== The problem ==
Quote the entries below from the line with "rewrite !write_string_plain by" through the line with "severity, the part", both ends included, and only those lines.

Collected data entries
================

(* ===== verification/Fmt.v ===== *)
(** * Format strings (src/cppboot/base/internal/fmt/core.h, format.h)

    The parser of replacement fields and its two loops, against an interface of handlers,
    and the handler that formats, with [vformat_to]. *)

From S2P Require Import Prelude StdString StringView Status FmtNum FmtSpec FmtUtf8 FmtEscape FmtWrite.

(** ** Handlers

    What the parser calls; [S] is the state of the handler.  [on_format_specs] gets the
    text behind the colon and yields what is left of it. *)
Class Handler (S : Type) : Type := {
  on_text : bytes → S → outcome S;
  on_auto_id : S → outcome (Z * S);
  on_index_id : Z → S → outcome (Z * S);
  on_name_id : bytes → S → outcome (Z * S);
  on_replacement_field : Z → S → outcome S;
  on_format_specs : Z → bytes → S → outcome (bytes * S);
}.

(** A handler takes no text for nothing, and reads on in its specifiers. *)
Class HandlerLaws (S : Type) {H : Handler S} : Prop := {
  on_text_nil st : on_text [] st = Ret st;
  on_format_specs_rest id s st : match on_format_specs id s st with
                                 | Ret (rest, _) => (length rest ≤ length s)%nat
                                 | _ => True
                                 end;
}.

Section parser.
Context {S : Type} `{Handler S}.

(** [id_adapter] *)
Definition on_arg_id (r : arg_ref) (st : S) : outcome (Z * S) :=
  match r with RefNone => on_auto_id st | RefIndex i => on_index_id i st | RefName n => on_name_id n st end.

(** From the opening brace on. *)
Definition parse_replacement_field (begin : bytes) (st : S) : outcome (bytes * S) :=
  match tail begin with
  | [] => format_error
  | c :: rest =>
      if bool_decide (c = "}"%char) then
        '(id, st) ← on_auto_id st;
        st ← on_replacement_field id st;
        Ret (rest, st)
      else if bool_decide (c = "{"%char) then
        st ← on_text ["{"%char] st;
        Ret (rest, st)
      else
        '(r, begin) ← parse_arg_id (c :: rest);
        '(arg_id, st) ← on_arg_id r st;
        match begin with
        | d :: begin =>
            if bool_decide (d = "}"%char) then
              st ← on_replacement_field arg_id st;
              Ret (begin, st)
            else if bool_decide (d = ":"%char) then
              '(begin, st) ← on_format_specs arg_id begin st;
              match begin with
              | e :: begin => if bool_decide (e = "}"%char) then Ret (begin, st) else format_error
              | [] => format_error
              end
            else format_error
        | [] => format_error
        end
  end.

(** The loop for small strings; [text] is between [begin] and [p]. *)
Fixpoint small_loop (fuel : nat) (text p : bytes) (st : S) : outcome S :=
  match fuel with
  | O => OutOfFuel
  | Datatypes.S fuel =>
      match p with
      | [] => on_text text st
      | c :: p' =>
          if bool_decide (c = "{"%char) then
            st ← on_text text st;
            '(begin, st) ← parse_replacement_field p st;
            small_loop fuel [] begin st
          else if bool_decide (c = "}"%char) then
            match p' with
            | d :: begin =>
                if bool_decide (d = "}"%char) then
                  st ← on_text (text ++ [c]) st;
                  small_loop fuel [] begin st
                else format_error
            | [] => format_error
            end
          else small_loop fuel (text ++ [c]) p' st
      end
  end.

================

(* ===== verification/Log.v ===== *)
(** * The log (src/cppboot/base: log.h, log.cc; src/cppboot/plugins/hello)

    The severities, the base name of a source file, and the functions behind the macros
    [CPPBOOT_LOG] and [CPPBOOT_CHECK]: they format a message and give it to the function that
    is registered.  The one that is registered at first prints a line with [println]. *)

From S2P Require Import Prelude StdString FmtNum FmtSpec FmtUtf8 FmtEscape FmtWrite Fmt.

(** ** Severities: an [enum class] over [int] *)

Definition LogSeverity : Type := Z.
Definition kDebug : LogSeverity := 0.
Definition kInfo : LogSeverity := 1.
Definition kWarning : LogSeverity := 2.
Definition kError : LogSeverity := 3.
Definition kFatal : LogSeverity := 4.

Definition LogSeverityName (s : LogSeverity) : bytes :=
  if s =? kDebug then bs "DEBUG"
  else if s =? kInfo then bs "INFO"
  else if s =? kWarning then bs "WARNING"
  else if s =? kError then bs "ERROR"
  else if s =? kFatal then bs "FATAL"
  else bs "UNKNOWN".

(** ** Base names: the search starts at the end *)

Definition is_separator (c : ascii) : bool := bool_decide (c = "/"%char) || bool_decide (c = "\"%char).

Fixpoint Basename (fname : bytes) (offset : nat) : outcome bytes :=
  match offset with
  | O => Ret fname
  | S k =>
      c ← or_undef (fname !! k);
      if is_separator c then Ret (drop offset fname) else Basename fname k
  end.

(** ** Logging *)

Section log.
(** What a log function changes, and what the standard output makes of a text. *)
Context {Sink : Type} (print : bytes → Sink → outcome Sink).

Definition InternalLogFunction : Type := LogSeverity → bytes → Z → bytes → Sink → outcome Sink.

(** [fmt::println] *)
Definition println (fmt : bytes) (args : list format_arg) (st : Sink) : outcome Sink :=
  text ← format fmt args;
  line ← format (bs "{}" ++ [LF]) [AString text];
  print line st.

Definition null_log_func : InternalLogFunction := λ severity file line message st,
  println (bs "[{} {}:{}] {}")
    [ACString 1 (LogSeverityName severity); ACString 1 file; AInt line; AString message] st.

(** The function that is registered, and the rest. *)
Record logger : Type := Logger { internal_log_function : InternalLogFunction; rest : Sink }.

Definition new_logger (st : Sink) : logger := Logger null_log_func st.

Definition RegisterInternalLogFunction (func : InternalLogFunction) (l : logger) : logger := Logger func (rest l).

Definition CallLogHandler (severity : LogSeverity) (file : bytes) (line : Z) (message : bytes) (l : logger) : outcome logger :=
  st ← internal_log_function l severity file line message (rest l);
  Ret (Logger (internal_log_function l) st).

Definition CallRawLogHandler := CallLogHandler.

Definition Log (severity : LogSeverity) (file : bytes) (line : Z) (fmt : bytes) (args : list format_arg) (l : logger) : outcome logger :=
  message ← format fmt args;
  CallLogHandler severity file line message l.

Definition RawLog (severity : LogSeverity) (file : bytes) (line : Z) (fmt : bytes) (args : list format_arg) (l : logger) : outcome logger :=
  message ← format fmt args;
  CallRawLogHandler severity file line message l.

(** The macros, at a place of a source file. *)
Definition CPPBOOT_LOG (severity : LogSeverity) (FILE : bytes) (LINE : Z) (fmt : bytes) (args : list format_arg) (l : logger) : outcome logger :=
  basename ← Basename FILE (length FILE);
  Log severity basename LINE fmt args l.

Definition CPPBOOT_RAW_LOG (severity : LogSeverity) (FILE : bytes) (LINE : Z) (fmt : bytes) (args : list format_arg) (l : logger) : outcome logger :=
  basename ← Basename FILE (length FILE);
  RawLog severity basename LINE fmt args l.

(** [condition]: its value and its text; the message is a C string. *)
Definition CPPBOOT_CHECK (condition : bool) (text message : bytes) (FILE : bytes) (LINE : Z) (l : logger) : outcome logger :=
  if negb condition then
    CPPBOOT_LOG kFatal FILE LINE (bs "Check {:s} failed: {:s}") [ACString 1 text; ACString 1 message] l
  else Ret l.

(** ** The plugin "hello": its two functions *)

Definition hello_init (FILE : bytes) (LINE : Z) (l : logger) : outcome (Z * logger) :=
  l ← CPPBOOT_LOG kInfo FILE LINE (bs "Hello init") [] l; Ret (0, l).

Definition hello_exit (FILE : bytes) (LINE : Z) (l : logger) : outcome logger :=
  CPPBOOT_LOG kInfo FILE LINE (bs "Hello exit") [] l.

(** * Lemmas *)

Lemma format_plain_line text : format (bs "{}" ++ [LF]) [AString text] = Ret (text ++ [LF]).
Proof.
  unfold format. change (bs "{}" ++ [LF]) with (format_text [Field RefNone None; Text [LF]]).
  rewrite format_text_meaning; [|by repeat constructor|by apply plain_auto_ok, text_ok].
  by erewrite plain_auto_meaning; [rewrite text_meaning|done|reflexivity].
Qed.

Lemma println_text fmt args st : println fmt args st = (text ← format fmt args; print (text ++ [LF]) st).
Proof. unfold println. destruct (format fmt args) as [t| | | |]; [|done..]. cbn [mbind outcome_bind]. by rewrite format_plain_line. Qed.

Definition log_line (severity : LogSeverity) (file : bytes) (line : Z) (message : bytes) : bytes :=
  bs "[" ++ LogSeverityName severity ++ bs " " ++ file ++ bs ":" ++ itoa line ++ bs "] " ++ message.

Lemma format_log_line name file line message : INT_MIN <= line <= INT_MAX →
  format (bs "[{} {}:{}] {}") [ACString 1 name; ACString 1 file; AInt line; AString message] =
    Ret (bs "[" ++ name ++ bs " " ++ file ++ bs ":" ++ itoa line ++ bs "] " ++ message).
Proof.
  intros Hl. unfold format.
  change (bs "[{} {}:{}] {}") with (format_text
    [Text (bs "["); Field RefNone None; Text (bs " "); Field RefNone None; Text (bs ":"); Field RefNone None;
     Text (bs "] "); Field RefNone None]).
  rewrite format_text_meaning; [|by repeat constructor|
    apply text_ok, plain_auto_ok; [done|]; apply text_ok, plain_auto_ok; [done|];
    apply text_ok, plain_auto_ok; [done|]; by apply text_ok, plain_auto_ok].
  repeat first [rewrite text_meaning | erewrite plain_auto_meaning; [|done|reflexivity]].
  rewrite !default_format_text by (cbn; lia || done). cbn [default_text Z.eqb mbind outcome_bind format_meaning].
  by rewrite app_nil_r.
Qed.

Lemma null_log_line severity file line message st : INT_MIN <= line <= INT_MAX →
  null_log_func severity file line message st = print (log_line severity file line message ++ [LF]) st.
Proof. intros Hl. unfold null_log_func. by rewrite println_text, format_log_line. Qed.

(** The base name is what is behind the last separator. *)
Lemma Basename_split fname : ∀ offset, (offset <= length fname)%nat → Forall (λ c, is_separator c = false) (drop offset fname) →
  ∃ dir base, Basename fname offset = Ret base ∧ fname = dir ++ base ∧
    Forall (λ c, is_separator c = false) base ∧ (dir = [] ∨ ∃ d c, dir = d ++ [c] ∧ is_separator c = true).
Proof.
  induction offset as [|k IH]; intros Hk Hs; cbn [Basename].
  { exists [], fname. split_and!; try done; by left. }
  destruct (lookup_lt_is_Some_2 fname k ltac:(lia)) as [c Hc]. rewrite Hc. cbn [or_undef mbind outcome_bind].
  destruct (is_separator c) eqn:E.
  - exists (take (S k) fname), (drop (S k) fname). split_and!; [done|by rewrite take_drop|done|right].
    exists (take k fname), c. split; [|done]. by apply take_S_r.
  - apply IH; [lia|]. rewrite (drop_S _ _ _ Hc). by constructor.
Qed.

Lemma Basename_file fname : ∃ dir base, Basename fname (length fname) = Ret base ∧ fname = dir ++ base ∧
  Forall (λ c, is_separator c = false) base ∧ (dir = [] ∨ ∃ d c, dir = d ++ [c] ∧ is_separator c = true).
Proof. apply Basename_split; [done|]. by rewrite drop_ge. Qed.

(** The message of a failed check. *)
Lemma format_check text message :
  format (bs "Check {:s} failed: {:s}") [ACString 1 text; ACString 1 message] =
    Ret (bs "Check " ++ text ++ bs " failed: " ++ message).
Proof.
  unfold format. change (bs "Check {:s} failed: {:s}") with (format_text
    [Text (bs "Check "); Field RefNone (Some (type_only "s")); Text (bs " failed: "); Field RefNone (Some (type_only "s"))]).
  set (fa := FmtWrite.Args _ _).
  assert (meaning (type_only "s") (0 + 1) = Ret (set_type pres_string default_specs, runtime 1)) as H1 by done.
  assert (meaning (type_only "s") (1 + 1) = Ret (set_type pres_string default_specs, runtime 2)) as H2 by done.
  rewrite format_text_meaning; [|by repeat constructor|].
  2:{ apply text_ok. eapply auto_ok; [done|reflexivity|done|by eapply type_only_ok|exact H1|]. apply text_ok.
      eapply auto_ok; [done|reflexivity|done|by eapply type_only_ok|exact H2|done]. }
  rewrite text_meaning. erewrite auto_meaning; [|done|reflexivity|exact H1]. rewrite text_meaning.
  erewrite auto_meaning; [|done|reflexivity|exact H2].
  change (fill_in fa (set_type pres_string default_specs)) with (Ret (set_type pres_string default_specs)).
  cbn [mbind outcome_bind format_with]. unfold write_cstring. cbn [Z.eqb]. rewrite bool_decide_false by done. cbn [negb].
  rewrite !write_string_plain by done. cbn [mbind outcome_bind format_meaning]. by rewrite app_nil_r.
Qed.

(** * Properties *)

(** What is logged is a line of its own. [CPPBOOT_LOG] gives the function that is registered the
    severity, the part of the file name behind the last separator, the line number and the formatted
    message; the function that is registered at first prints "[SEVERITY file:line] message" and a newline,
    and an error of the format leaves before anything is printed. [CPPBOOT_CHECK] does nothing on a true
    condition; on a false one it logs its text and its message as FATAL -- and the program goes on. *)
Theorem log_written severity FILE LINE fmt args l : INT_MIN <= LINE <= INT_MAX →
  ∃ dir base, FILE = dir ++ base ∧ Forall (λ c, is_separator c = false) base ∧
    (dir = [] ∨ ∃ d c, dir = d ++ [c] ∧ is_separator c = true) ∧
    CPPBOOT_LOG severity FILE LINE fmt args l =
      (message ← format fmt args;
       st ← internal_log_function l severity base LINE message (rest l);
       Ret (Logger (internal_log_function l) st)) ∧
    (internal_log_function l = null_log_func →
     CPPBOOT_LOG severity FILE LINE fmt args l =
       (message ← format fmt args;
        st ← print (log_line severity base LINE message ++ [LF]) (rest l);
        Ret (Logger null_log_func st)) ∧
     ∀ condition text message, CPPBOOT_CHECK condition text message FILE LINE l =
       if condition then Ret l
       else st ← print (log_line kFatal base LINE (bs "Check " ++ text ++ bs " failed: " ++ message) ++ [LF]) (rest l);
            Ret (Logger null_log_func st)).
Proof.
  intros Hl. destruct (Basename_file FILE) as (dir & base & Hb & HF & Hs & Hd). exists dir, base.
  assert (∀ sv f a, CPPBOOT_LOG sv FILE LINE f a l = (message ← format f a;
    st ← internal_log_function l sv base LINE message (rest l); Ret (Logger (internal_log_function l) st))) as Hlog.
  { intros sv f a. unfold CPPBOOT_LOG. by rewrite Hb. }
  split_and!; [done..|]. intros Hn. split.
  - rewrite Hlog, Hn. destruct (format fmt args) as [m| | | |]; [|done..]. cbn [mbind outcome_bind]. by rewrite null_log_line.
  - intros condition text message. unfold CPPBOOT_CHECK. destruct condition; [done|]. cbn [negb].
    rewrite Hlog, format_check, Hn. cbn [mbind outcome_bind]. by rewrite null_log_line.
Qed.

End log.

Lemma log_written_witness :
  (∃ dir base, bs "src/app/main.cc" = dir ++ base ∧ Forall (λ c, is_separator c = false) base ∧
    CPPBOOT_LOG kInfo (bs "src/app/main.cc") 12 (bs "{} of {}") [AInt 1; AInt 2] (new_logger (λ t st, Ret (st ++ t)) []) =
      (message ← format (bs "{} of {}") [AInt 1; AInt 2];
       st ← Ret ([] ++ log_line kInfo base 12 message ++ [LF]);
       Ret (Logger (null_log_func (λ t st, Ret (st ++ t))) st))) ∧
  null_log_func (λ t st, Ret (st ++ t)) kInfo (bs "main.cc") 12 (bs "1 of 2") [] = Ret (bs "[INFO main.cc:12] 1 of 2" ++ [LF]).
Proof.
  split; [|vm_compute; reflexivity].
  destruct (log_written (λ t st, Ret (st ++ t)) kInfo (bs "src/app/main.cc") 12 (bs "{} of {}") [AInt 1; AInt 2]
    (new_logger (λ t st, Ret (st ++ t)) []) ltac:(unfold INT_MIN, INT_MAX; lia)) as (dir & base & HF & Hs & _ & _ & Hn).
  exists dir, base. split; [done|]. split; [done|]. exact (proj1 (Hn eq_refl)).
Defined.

================

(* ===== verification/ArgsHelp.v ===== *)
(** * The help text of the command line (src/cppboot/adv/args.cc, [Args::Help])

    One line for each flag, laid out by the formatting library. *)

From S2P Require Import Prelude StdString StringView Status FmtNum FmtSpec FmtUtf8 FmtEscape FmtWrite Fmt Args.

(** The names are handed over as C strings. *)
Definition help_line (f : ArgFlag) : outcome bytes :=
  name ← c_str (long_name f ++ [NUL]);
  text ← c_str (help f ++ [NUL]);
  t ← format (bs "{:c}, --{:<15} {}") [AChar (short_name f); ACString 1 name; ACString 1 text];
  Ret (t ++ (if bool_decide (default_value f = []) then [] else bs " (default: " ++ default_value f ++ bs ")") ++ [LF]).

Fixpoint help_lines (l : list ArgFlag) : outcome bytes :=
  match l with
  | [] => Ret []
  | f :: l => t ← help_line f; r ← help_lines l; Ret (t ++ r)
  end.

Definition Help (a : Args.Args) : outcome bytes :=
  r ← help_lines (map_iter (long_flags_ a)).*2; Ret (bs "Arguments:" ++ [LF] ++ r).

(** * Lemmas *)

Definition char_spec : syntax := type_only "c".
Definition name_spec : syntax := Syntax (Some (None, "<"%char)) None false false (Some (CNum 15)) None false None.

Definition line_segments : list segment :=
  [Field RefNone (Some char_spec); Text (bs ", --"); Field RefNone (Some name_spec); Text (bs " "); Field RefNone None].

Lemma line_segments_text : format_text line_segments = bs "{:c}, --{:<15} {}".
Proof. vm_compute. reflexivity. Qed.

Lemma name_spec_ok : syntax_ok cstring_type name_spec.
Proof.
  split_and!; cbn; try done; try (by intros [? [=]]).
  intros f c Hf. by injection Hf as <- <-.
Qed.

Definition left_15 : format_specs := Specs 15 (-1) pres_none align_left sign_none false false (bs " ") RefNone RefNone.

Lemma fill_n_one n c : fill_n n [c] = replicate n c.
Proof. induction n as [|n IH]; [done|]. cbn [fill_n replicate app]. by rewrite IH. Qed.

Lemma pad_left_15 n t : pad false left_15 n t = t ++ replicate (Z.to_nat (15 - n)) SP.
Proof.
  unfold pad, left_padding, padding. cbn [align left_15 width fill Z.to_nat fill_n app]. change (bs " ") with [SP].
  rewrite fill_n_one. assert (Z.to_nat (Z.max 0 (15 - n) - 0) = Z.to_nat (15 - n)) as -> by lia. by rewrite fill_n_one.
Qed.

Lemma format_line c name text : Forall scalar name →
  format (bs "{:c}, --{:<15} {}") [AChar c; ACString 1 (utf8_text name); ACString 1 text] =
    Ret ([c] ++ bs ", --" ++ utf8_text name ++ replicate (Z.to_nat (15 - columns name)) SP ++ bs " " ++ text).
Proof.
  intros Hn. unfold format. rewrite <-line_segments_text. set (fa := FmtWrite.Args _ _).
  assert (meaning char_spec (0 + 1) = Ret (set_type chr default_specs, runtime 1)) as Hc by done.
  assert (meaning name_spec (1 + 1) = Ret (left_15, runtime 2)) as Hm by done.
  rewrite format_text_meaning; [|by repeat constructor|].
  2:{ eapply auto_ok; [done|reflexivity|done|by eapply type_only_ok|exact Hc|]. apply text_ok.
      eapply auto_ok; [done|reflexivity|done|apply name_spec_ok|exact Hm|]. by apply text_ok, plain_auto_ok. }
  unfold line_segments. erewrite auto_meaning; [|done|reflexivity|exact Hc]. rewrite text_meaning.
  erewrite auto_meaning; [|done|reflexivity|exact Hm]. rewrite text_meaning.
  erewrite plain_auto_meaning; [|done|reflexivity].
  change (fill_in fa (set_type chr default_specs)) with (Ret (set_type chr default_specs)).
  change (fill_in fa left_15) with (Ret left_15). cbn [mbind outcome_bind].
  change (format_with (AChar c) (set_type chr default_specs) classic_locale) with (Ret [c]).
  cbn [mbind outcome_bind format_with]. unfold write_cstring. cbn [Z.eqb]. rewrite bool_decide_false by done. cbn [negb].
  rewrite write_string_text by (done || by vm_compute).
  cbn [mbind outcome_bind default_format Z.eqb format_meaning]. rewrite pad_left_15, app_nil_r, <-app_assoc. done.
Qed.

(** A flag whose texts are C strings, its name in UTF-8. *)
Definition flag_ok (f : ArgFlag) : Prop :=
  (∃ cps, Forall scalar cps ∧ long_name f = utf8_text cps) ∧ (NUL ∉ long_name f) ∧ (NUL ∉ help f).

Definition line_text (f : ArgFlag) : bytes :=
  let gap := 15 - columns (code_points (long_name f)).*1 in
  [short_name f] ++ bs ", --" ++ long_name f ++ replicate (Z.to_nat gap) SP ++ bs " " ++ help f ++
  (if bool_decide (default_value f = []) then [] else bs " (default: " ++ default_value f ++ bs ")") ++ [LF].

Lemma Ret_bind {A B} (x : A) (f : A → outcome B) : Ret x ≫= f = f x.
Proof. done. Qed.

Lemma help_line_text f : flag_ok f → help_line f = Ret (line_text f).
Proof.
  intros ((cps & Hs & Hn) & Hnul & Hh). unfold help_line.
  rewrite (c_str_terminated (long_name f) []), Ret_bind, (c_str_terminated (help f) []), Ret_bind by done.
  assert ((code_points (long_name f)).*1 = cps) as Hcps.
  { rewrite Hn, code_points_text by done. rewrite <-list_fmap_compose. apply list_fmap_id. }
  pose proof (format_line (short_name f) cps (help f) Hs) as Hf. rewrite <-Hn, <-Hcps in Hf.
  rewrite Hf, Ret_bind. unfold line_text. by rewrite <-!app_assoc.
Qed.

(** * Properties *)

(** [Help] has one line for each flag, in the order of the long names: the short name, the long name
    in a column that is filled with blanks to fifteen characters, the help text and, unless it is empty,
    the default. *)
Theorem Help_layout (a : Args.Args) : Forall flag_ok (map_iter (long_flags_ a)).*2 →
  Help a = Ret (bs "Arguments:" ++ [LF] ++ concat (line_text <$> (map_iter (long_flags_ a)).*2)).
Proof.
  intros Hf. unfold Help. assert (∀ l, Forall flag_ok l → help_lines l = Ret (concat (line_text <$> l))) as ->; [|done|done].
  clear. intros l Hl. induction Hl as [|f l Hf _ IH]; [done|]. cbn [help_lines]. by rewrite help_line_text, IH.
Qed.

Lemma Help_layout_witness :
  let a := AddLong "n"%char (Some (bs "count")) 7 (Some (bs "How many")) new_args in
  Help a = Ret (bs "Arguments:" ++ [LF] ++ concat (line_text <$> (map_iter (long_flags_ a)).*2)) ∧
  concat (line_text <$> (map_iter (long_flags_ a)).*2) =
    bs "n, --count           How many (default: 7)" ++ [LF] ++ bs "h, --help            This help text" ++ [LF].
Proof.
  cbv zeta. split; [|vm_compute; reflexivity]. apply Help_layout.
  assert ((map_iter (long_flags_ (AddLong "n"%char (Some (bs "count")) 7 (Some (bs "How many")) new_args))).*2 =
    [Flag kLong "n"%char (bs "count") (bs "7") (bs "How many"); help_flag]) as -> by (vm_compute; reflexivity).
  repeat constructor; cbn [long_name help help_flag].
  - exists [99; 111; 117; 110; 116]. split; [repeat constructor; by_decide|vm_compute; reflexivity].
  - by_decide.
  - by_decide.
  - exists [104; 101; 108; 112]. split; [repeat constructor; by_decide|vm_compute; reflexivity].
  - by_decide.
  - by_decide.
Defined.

================

== Response to the task ==
  rewrite !write_string_plain by done. cbn [mbind outcome_bind format_meaning]. by rewrite app_nil_r.
Qed.

(** * Properties *)

(** What is logged is a line of its own. [CPPBOOT_LOG] gives the function that is registered the
    severity, the part of the file name behind the last separator, the line number and the formatted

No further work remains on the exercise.